Tears flowed freely, but so did songs of praise. Just two years into his missionary term, Orvil stood at his wife’s funeral with his son.

Tears flowed freely, but so did songs of praise. Just two years into his missionary term, Orvil stood at his wife’s funeral with his son.

Unlike the majority of funerals in Mexico, no one pled with the saints for Jewell Reid’s soul. No one lit a candle before a dimly illuminated statue. Instead, at this funeral, there was hope. There was celebration.

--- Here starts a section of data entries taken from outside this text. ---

Lemma x_ok : task_ok g x.
Proof using Hx Hc.
  pose proof (fo_ok _ _ _ Hc) as Hf. rewrite Forall_forall in Hf. apply Hf. by eapply list_elem_of_lookup_2.
Qed.

Lemma wp_event sd e es :
  x = Sending sd -> s_left sd = e :: es -> doomed c \/ carried s w ->
  wp (_ ← replay (g_ok g) e; mret (replace i [Sending (set_left es sd)] g s)) (on_ret any sim) w.
Proof using Hx Hc Hprep Hsmall.
  intros Ex Hleft Hout. pose proof x_ok as [Hok Hth]. rewrite Ex in Hok, Hth. destruct Hok as [Hev Hu].
  rewrite Hleft in Hev. apply Forall_cons in Hev as [He Hes].
  apply wp_bind, wp_replay; [done|]. intros w' Htr Hw. apply wp_ret.
  assert (follows (replace i [Sending (set_left es sd)] g s) w' c) as Hf.
  { apply follows_same; [by rewrite Ex| |rewrite Hw; apply (fo_fs _ _ _ Hc)]. by repeat split. }
  exists c. split; [done|]. destruct Hout as [Hd|(L & HL0 & HL)]; [by left|right].
  exists (L ++ [(s_node sd, e)]). split; [by rewrite Htr, HL0, fmap_app, <- app_assoc|].
  destruct (sendings_replace i x [Sending (set_left es sd)] g s Hx) as (rest & H1 & H2). rewrite Ex in H1. cbn in H1.
  eapply streamed_perm; [symmetry; exact H2|]. apply streamed_event; [done| | |by eapply streamed_perm].
  - unfold disjoint_nodes. rewrite <- H1. exact (follows_disjoint _ _ _ Hc).
  - intros nd p. apply (follows_parent _ _ _ _ _ _ Hc). rewrite H1. by left.
Qed.
(** ** [enu_main] and [main] *)

Section client.
Context {double : Type} (e : surroundings double).

(** [scan_dir(...).join()]: the walk of [Scan.v] with its warnings. *)
Definition scan_thread (p : path) (root_node : Tracked M) : Sys (Tracked M) :=
  match scan_dir (e_view e) (e_sort e) (e_fuel e) p root_node with
  | Ret k =>
      _ ← foldr (fun _ m => log warn "{}: {} file type ignored" ≫= fun _ => m) (mret tt) (k_ignored k);
      mret (k_tree k)
  | Undef what => undef what
  | Fatal fmt => pfatal fmt
  | Exit code => stop (Exit code)
  | Blocked => stop Blocked
  end.

(** [dmsg] is built and its port read, but it is not sent. *)
Definition walk_tree (p : path) (root_node : Tracked M) (daemon : Process) : Sys bool :=
  let dmsg := init_message (e_rand e) ∅ in
  recurse (e_canonical e) (render_fn_ (e_rows e)) (e_pad e) p root_node daemon (e_sched e) (base_port dmsg).

Definition sync_with_remote (p : path) (root_node : Tracked M) : Sys bool :=
  daemon ← spawn_daemon (e_strerror e);
  ok ← walk_tree p root_node daemon;
  finish_sync ok daemon.

Definition enu_main (p : path) (latency : double) : Sys Z :=
  match watch_dir (e_watcher e) latency with
  | inl msg => pfatal msg
  | inr _ =>
      start ← sys_or_pfatal Now "steady_clock";
      _ ← sys_ignore (Signal SIGINT Handler);
      root_node ← scan_thread p (new_root (M_of (e_view e) p) start);
      synced ← sync_with_remote p root_node;
      if (synced : bool) then
        _ ← sys_ignore (Signal SIGINT SIG_DFL);
        _ ← clear_progress;
        mret 0
      else
        _ ← clear_progress;
        _ ← log error "syncing error";
        mret 1
  end.
End client.

Section main.
Context {double : Type} (zero : double) (stod : string -> option double) (e : surroundings double).

Definition main (argv : list string) : Sys Z :=
  match parse zero stod argv with
  | PExit _ => stop (Exit 1)
  | PAbort => stop (Exit 134)
  | PArgs arg =>
      p ← resolve_path (e_queries e) (Args.path arg);
      _ ← sys_ignore (Signal SIGPIPE SIG_IGN);
      if daemon arg then
        '(b, anon) ← daemon_main;
        _ ← run_atexit anon;
        mret (if (b : bool) then 0 else 1)
      else enu_main e (components p) (Args.latency arg)
  end.
End main.

(** ** The client's run *)

Lemma disposition_of_quiet sig t1 t2 : Forall client_event t2 -> disposition_of sig (t1 ++ t2) = disposition_of sig t1.
Proof.
  intros Ht. unfold disposition_of. rewrite foldl_app. revert Ht.
  generalize (foldl (installed sig) SIG_DFL t1). induction 1 as [|x t Hx _ IH] using Forall_ind; [done|].
  cbn. rewrite <- IH. f_equal. by destruct x as [[] r| |].
Qed.

Lemma quietly_signals w w' : quietly w w' -> forall sig, disposition_of sig (w_trace w') = disposition_of sig (w_trace w).
Proof. intros (t & -> & Ht & _) sig. by apply disposition_of_quiet. Qed.

Section client_facts.
Context {double : Type} (e : surroundings double).

Lemma silently_scan p t : within silently (scan_thread e p t).
Proof.
  unfold scan_thread. destruct (scan_dir _ _ _ _ _) as [k| | | |]; try by apply within_stop.
  apply within_bind; [apply _| |intros _; apply within_ret, _].
  induction (k_ignored k) as [|x l IH]; cbn; [apply within_ret, _|].
  apply within_bind; [apply _|by apply silently_emit|done].
Qed.

Lemma scan_thread_Ret p t w t' w' :
  scan_thread e p t w = (Ret t', w') -> exists k, scan_dir (e_view e) (e_sort e) (e_fuel e) p t = Ret k /\ k_tree k = t'.
Proof.
  unfold scan_thread. destruct (scan_dir _ _ _ _ _) as [k| | | |]; try done.
  intros (? & ? & _ & H)%bind_Ret. injection H as <- <-. by exists k.
Qed.

(** What [finish_sync] makes of the flag and of the remote's exit status. *)
Lemma finish_sync_Ret ok p w b w' :
  finish_sync ok p w = (Ret b, w') ->
  exists exit_code p' w1, terminate p w = (Ret (exit_code, p'), w1) /\ b = ok && (exit_code =? 0).
Proof.
  intros ([code p'] & w1 & E & H)%bind_Ret. exists code, p', w1. split; [done|].
  destruct (code =? 0); cbn [negb] in H.
  - apply bind_Ret in H as (? & ? & _ & H). injection H as <- <-. by rewrite andb_true_r.
  - apply bind_Ret in H as (? & ? & _ & H). apply bind_Ret in H as (? & ? & _ & H). injection H as <- <-.
    by rewrite andb_false_r.
Qed.

Lemma signal_elsewhere sig d w u w' : sys_ignore (Signal sig d) w = (Ret u, w') -> through elsewhere w w'.
Proof.
  intros (r & w1 & E & H)%bind_Ret. injection H as <- <-. unfold sys in E.
  destruct (w_ans w) as [|x rest]; [done|]. cbn in E. injection E as <- <-.
  exists [Called (Signal sig d) x]. split_and!; [done|by repeat constructor|done].
Qed.
(** ** Resuming from a checkpoint *)

Lemma fetch_update_core st :
  (disp (fetch_update st), sess (fetch_update st))
  = fetch_and_update (disp st, sess st).
Proof.
  unfold fetch_update, fetch_and_update. cbn [fst snd].
  destruct (get_batch (disp st)) as [[bd bl] c]. cbn.
  destruct (update (sess st) bd bl) as [[l r] s]. reflexivity.
Qed.

Lemma advance_succ_r k (c : Disp * Sess) :
  advance (S k) c = advance k (fetch_and_update c).
Proof. unfold advance. apply Nat.iter_succ_r. Qed.

Lemma advance_add k1 k2 (c : Disp * Sess) :
  advance (k1 + k2) c = advance k1 (advance k2 c).
Proof. unfold advance. apply Nat.iter_add. Qed.

Lemma advance_disp k (d : Disp) (s : Sess) :
  fst (advance k (d, s)) = Nat.iter k (fun c => snd (get_batch c)) d.
Proof.
  unfold advance. induction k as [| k IH]; [reflexivity |].
  rewrite !Nat.iter_succ, <- IH. unfold fetch_and_update.
  by destruct (get_batch _) as [[bd bl] c].
Qed.

(** A run without validation follows [advance], and leaves at each
    multiple of [check_freq] it passes the session it had there. *)
Lemma loop_trajectory cfg ns :
  valid_frequency cfg <> 0 -> check_freq cfg <> 0 ->
  forall fuel st,
    step st <= ns -> (Z.to_nat (ns - step st) <= fuel)%nat ->
    exists st',
      loop cfg None ns fuel st = Done st'
      /\ step st' = ns
      /\ (disp st', sess st')
         = advance (Z.to_nat (ns - step st)) (disp st, sess st)
      /\ (forall n, step st < n <= ns -> n mod check_freq cfg = 0 ->
            store st' !! training_path cfg n
            = Some (snd (advance (Z.to_nat (n - step st)) (disp st, sess st))))
      /\ (forall path, (forall n, step st < n <= ns ->
                                  path <> training_path cfg n) ->
            store st' !! path = store st !! path).
Proof.
  intros Hvf Hcf0 fuel.
  induction fuel as [| fuel IH]; intros st Hle Hfuel.
  - exists st. cbn [loop]. destruct (Z.ltb_spec (step st) ns); [lia |].
    replace (Z.to_nat (ns - step st)) with O by lia.
    repeat split; auto; intros; lia.
  - cbn [loop]. destruct (Z.ltb_spec (step st) ns) as [Hlt | Hge].
    2: { exists st. replace (Z.to_nat (ns - step st)) with O by lia.
         repeat split; auto; intros; lia. }
    rewrite body_without_validation by done.
    set (st1 := checkpointed cfg (fetch_update st)).
    assert (H1 : step st1 = step st + 1
                 /\ (disp st1, sess st1) = fetch_and_update (disp st, sess st)
                 /\ (step st1 mod check_freq cfg = 0 ->
                     store st1 !! training_path cfg (step st1)
                     = Some (sess st1))
                 /\ (forall path, path <> training_path cfg (step st1) ->
                       store st1 !! path = store st !! path)).
    { subst st1. unfold checkpointed.
      destruct (Z.eqb_spec (step (fetch_update st) mod check_freq cfg) 0)
        as [Hd | Hd]; cbn [step disp sess store save_trainer];
        rewrite fetch_update_step, fetch_update_store, fetch_update_core.
      - repeat split; auto.
        + intros _. by rewrite lookup_insert_eq.
        + intros path Hp. by rewrite lookup_insert_ne.
      - repeat split; auto. intros Hm.
        rewrite fetch_update_step in Hd. done. }
    destruct H1 as (Hs1 & Hc1 & Hsave1 & Hframe1).
    destruct (IH st1) as (st' & Hloop & Hs & Hc & Hsave & Hframe);
      [lia | lia |].
    exists st'. split; [exact Hloop |]. split; [exact Hs |].
    assert (Hadv : forall n, step st < n ->
               advance (Z.to_nat (n - step st)) (disp st, sess st)
               = advance (Z.to_nat (n - step st1)) (disp st1, sess st1)).
    { intros n Hn.
      replace (Z.to_nat (n - step st)) with (S (Z.to_nat (n - step st1)))
        by lia.
      by rewrite advance_succ_r, Hc1. }
    split; [| split].
    + rewrite (Hadv ns) by lia. exact Hc.
    + intros n Hn Hmod. rewrite (Hadv n) by lia.
      destruct (Z.eq_dec n (step st1)) as [-> | Hne].
      * rewrite Hframe.
        -- rewrite Hsave1 by done.
           replace (Z.to_nat (step st1 - step st1)) with O by lia.
           reflexivity.
        -- intros m Hm E. apply append_cancel_l in E.
           apply (append_cancel_l "/training/step") in E.
           apply py_str_inj in E. lia.
      * apply Hsave; [lia | done].
    + intros path Hp. rewrite Hframe.
      * apply Hframe1. apply Hp. lia.
      * intros m Hm. apply Hp. lia.
Qed.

Orvil Reid told the crowd at his wife’s funeral the reason for this celebration — Christ’s triumph over death and the grave.

Of the predominantly and fiercely Catholic Mexican people, Orvil wrote: “Almost all of them claim to be Christians. … If I could take you with me for just one week’s trip into the interior you would return with your hearts bleeding to send the Light to these poor souls.” Orvil described a Catholic church full of earnest men and women begging a cross, rather than the Savior, to answer their cries.

Just one year after the death of his wife, Orvil became the head of the Foreign Mission Board’s Mexican outreach. In Guadalajara, he opened a boarding house to invest in the lives of students, primarily those from Christian families or those desiring to do ministry. He was involved in writing and producing tracts and other literature, running Vacation Bible Schools attended by over a thousand students, and planting churches. He visited local schools, using the platform of sports to speak about alcoholism and to meet people. Orvil drew crowds with his feats of strength, such as clasping his hands together and challenging 32 men to pull them apart.

Though the work in Mexico was met with fierce opposition from Catholics, Orvil wrote, “In each place where believers have suffered persecution, the work is growing more rapidly than in places where they have not had to suffer so much.”